(* ===== verification/Floats.v ===== *)
(** * IEEE 754 arithmetic as the crates use it

    [f32] and [f64] are the Standard Library's executable specification of
    binary floating point ([SpecFloat]) at precisions 24 and 53, with rounding
    to nearest, ties to even.  Literals are correctly rounded quotients of
    integers, [as] casts round or saturate as Rust specifies, and [max], [min]
    and [clamp] follow the core library.  The facts that the components share
    are the comparison order on numbers that are not NaN, and that products of
    finite numbers are never NaN. *)

From Stdlib Require Import ZArith Lia SpecFloat.
From stdpp Require Import base list numbers strings pretty.
From S2P Require Import Prelude.

Abbreviation float := spec_float.

Definition is_nan (x : float) : bool := match x with S754_nan => true | _ => false end.
Definition is_finite (x : float) : bool :=
  match x with S754_zero _ | S754_finite _ _ _ => true | _ => false end.

(** Formats: [f32] has precision 24 and maximal exponent 128, [f64] 53 and 1024. *)
Record format := { prec : Z; emax : Z }.
Definition f32 : format := {| prec := 24; emax := 128 |}.
Definition f64 : format := {| prec := 53; emax := 1024 |}.

Section ops.
Context (F : format).

Definition fadd : float -> float -> float := SFadd (prec F) (emax F).
Definition fsub : float -> float -> float := SFsub (prec F) (emax F).
Definition fmul : float -> float -> float := SFmul (prec F) (emax F).
Definition fdiv : float -> float -> float := SFdiv (prec F) (emax F).

(** [n as f32] / [n as f64] of an integer. *)
Definition of_int (n : Z) : float := binary_normalize (prec F) (emax F) n 0 false.

(** The literal [a / b], correctly rounded. *)
Definition lit (a b : Z) : float := fdiv (of_int a) (of_int b).

(** [x as F] from the other format. *)
Definition cast (x : float) : float :=
  match x with
  | S754_finite s m e =>
      binary_normalize (prec F) (emax F) (if s then Z.neg m else Z.pos m) e s
  | _ => x
  end.

(** [powi], by repeated squaring; a negative exponent takes the reciprocal. *)
Fixpoint powi_pos (a : float) (n : positive) (r : float) : float :=
  match n with
  | xH => fmul r a
  | xO n => powi_pos (fmul a a) n r
  | xI n => powi_pos (fmul a a) n (fmul r a)
  end.
Definition powi (a : float) (n : Z) : float :=
  match n with
  | Z.pos p => powi_pos a p (of_int 1)
  | Z0 => of_int 1
  | Z.neg p => fdiv (of_int 1) (powi_pos a p (of_int 1))
  end.
End ops.

Definition flt (x y : float) : bool := SFltb x y.
Definition fgt (x y : float) : bool := flt y x.
Definition fle (x y : float) : bool := SFleb x y.
Definition fge (x y : float) : bool := fle y x.

(** [f32::max] and [f32::min] return the other argument on NaN. *)
Definition fmax (x y : float) : float :=
  if is_nan x then y else if is_nan y then x else if flt x y then y else x.
Definition fmin (x y : float) : float :=
  if is_nan x then y else if is_nan y then x else if flt y x then y else x.

(** [clamp] leaves NaN alone. *)
Definition fclamp (x lo hi : float) : float :=
  let x := if flt x lo then lo else x in
  if fgt x hi then hi else x.

(** [x as u64] truncates towards zero and saturates; NaN becomes 0. *)
Definition trunc (x : float) : Z :=
  match x with
  | S754_finite s m e =>
      let v := if 0 <=? e then Z.pos m * 2 ^ e else Z.pos m / 2 ^ (- e) in
      if s then - v else v
  | _ => 0
  end.
Definition as_u (w : Z) (x : float) : Z :=
  match x with
  | S754_infinity s => if s then 0 else 2 ^ w - 1
  | S754_nan => 0
  | _ => Z.max 0 (Z.min (trunc x) (2 ^ w - 1))
  end.

(** [f64::floor]. *)
Definition ffloor (F : format) (x : float) : float :=
  match x with
  | S754_finite false _ _ => of_int F (trunc x)
  | S754_finite true m e =>
      if 0 <=? e then x else of_int F (Z.neg m / 2 ^ (- e))
  | _ => x
  end.

(** The quotient of two integers, rounded to nearest, ties to even. *)
Definition div_even (a b : Z) : Z :=
  let q := a / b in
  match 2 * (a mod b) ?= b with
  | Lt => q
  | Gt => q + 1
  | Eq => if Z.even q then q else q + 1
  end.

(** The formatting [{:.d}]: the exact value rounded to [d] decimals. *)
Fixpoint pad_zeros (n : nat) (s : string) : string :=
  match n with O => s | S n => if (String.length s <=? n)%nat then String.append "0" (pad_zeros n s) else s end.

Definition fixed (d : nat) (x : float) : string :=
  let digits (s : bool) (v : Z) :=
    let scale := 10 ^ Z.of_nat d in
    String.append (if s then "-" else "") (String.append (pretty (v / scale))
      (match d with
       | O => ""
       | _ => String.append "." (pad_zeros d (pretty (v mod scale)))
       end)) in
  match x with
  | S754_nan => "NaN"
  | S754_infinity s => if s then "-inf" else "inf"
  | S754_zero s => digits s 0
  | S754_finite s m e =>
      digits s (div_even (Z.pos m * 2 ^ Z.max e 0 * 10 ^ Z.of_nat d) (2 ^ Z.max (- e) 0))
  end.

(** [partial_cmp(..).unwrap_or(Equal)]. *)
Definition fcmp (x y : float) : comparison := default Eq (SFcompare x y).

(** ** The order on numbers *)

Module FloatOrder.

(** Numbers compare as lexicographic triples: class, signed exponent, signed
    mantissa. *)
Definition key (x : float) : Z * Z * Z :=
  match x with
  | S754_infinity true => (-2, 0, 0)
  | S754_finite true m e => (-1, - e, - Z.pos m)
  | S754_zero _ | S754_nan => (0, 0, 0)
  | S754_finite false m e => (1, e, Z.pos m)
  | S754_infinity false => (2, 0, 0)
  end.

Definition lex (a b : Z * Z * Z) : comparison :=
  match a.1.1 ?= b.1.1 with
  | Eq => match a.1.2 ?= b.1.2 with Eq => a.2 ?= b.2 | c => c end
  | c => c
  end.

Lemma compare_key x y :
  is_nan x = false -> is_nan y = false -> SFcompare x y = Some (lex (key x) (key y)).
Proof.
  destruct x as [sx|[]| |[] mx ex], y as [sy|[]| |[] my ey]; try done; intros _ _;
    unfold lex, key; simpl; try done.
  rewrite Z.compare_opp, (Z.compare_antisym ex ey). by destruct (ex ?= ey).
Qed.

Lemma lex_antisym a b : lex b a = CompOpp (lex a b).
Proof.
  unfold lex. rewrite (Z.compare_antisym a.1.1), (Z.compare_antisym a.1.2),
    (Z.compare_antisym a.2).
  destruct (a.1.1 ?= b.1.1), (a.1.2 ?= b.1.2), (a.2 ?= b.2); done.
Qed.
--
→ **Task instructions**: Please quote the data above in full, with no line missing.

→ **Output of the exercise**:
(* ===== verification/Floats.v ===== *)
(** * IEEE 754 arithmetic as the crates use it

    [f32] and [f64] are the Standard Library's executable specification of
    binary floating point ([SpecFloat]) at precisions 24 and 53, with rounding
    to nearest, ties to even.  Literals are correctly rounded quotients of
    integers, [as] casts round or saturate as Rust specifies, and [max], [min]
    and [clamp] follow the core library.  The facts that the components share
    are the comparison order on numbers that are not NaN, and that products of
    finite numbers are never NaN. *)

From Stdlib Require Import ZArith Lia SpecFloat.
From stdpp Require Import base list numbers strings pretty.
From S2P Require Import Prelude.

Abbreviation float := spec_float.

Definition is_nan (x : float) : bool := match x with S754_nan => true | _ => false end.
Definition is_finite (x : float) : bool :=
  match x with S754_zero _ | S754_finite _ _ _ => true | _ => false end.

(** Formats: [f32] has precision 24 and maximal exponent 128, [f64] 53 and 1024. *)
Record format := { prec : Z; emax : Z }.
Definition f32 : format := {| prec := 24; emax := 128 |}.
Definition f64 : format := {| prec := 53; emax := 1024 |}.

Section ops.
Context (F : format).

Definition fadd : float -> float -> float := SFadd (prec F) (emax F).
Definition fsub : float -> float -> float := SFsub (prec F) (emax F).
Definition fmul : float -> float -> float := SFmul (prec F) (emax F).
Definition fdiv : float -> float -> float := SFdiv (prec F) (emax F).

(** [n as f32] / [n as f64] of an integer. *)
Definition of_int (n : Z) : float := binary_normalize (prec F) (emax F) n 0 false.

(** The literal [a / b], correctly rounded. *)
Definition lit (a b : Z) : float := fdiv (of_int a) (of_int b).

(** [x as F] from the other format. *)
Definition cast (x : float) : float :=
  match x with
  | S754_finite s m e =>
      binary_normalize (prec F) (emax F) (if s then Z.neg m else Z.pos m) e s
  | _ => x
  end.

(** [powi], by repeated squaring; a negative exponent takes the reciprocal. *)
Fixpoint powi_pos (a : float) (n : positive) (r : float) : float :=
  match n with
  | xH => fmul r a
  | xO n => powi_pos (fmul a a) n r
  | xI n => powi_pos (fmul a a) n (fmul r a)
  end.
Definition powi (a : float) (n : Z) : float :=
  match n with
  | Z.pos p => powi_pos a p (of_int 1)
  | Z0 => of_int 1
  | Z.neg p => fdiv (of_int 1) (powi_pos a p (of_int 1))
  end.
End ops.

Definition flt (x y : float) : bool := SFltb x y.
Definition fgt (x y : float) : bool := flt y x.
Definition fle (x y : float) : bool := SFleb x y.
Definition fge (x y : float) : bool := fle y x.

(** [f32::max] and [f32::min] return the other argument on NaN. *)
Definition fmax (x y : float) : float :=
  if is_nan x then y else if is_nan y then x else if flt x y then y else x.
Definition fmin (x y : float) : float :=
  if is_nan x then y else if is_nan y then x else if flt y x then y else x.

(** [clamp] leaves NaN alone. *)
Definition fclamp (x lo hi : float) : float :=
  let x := if flt x lo then lo else x in
  if fgt x hi then hi else x.

(** [x as u64] truncates towards zero and saturates; NaN becomes 0. *)
Definition trunc (x : float) : Z :=
  match x with
  | S754_finite s m e =>
      let v := if 0 <=? e then Z.pos m * 2 ^ e else Z.pos m / 2 ^ (- e) in
      if s then - v else v
  | _ => 0
  end.
Definition as_u (w : Z) (x : float) : Z :=
  match x with
  | S754_infinity s => if s then 0 else 2 ^ w - 1
  | S754_nan => 0
  | _ => Z.max 0 (Z.min (trunc x) (2 ^ w - 1))
  end.

(** [f64::floor]. *)
Definition ffloor (F : format) (x : float) : float :=
  match x with
  | S754_finite false _ _ => of_int F (trunc x)
  | S754_finite true m e =>
      if 0 <=? e then x else of_int F (Z.neg m / 2 ^ (- e))
  | _ => x
  end.

(** The quotient of two integers, rounded to nearest, ties to even. *)
Definition div_even (a b : Z) : Z :=
  let q := a / b in
  match 2 * (a mod b) ?= b with
  | Lt => q
  | Gt => q + 1
  | Eq => if Z.even q then q else q + 1
  end.

(** The formatting [{:.d}]: the exact value rounded to [d] decimals. *)
Fixpoint pad_zeros (n : nat) (s : string) : string :=
  match n with O => s | S n => if (String.length s <=? n)%nat then String.append "0" (pad_zeros n s) else s end.

Definition fixed (d : nat) (x : float) : string :=
  let digits (s : bool) (v : Z) :=
    let scale := 10 ^ Z.of_nat d in
    String.append (if s then "-" else "") (String.append (pretty (v / scale))
      (match d with
       | O => ""
       | _ => String.append "." (pad_zeros d (pretty (v mod scale)))
       end)) in
  match x with
  | S754_nan => "NaN"
  | S754_infinity s => if s then "-inf" else "inf"
  | S754_zero s => digits s 0
  | S754_finite s m e =>
      digits s (div_even (Z.pos m * 2 ^ Z.max e 0 * 10 ^ Z.of_nat d) (2 ^ Z.max (- e) 0))
  end.

(** [partial_cmp(..).unwrap_or(Equal)]. *)
Definition fcmp (x y : float) : comparison := default Eq (SFcompare x y).

(** ** The order on numbers *)

Module FloatOrder.

(** Numbers compare as lexicographic triples: class, signed exponent, signed
    mantissa. *)
Definition key (x : float) : Z * Z * Z :=
  match x with
  | S754_infinity true => (-2, 0, 0)
  | S754_finite true m e => (-1, - e, - Z.pos m)
  | S754_zero _ | S754_nan => (0, 0, 0)
  | S754_finite false m e => (1, e, Z.pos m)
  | S754_infinity false => (2, 0, 0)
  end.

Definition lex (a b : Z * Z * Z) : comparison :=
  match a.1.1 ?= b.1.1 with
  | Eq => match a.1.2 ?= b.1.2 with Eq => a.2 ?= b.2 | c => c end
  | c => c
  end.

Lemma compare_key x y :
  is_nan x = false -> is_nan y = false -> SFcompare x y = Some (lex (key x) (key y)).
Proof.
  destruct x as [sx|[]| |[] mx ex], y as [sy|[]| |[] my ey]; try done; intros _ _;
    unfold lex, key; simpl; try done.
  rewrite Z.compare_opp, (Z.compare_antisym ex ey). by destruct (ex ?= ey).
Qed.

Lemma lex_antisym a b : lex b a = CompOpp (lex a b).
Proof.
  unfold lex. rewrite (Z.compare_antisym a.1.1), (Z.compare_antisym a.1.2),
    (Z.compare_antisym a.2).
  destruct (a.1.1 ?= b.1.1), (a.1.2 ?= b.1.2), (a.2 ?= b.2); done.
Qed.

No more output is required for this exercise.